Required action: Look below for the line with "- destruct Hin as [->|Hin]; [congruence|].". Extract that line and each one after it through the last, word for word.

Data to use:
________________________

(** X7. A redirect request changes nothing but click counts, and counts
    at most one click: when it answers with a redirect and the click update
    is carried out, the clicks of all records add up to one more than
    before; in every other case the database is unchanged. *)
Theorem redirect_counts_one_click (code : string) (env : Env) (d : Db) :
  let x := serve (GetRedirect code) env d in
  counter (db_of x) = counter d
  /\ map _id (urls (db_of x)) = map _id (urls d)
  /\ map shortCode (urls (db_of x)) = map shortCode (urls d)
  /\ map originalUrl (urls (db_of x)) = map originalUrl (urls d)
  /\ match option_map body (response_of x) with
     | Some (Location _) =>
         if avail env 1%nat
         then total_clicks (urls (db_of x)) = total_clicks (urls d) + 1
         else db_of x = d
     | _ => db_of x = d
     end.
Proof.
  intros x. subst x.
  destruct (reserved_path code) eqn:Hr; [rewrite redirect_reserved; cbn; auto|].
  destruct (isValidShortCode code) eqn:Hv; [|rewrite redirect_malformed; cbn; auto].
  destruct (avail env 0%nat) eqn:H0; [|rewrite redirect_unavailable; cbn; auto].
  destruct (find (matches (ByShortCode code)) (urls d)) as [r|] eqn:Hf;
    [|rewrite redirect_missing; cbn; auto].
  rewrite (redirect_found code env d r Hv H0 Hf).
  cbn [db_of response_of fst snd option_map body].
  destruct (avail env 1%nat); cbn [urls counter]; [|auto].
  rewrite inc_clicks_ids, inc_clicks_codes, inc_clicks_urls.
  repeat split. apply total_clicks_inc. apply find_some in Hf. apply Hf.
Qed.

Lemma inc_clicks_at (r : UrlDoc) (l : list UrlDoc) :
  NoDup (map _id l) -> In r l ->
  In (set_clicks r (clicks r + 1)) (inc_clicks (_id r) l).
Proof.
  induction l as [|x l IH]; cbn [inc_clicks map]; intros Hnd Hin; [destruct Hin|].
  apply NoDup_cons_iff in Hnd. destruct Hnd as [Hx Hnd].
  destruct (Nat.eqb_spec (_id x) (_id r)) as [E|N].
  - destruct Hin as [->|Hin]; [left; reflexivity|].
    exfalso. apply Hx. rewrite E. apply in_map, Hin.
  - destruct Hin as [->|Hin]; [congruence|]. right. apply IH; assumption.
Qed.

________________________

Written reply:
  - destruct Hin as [->|Hin]; [congruence|]. right. apply IH; assumption.
Qed.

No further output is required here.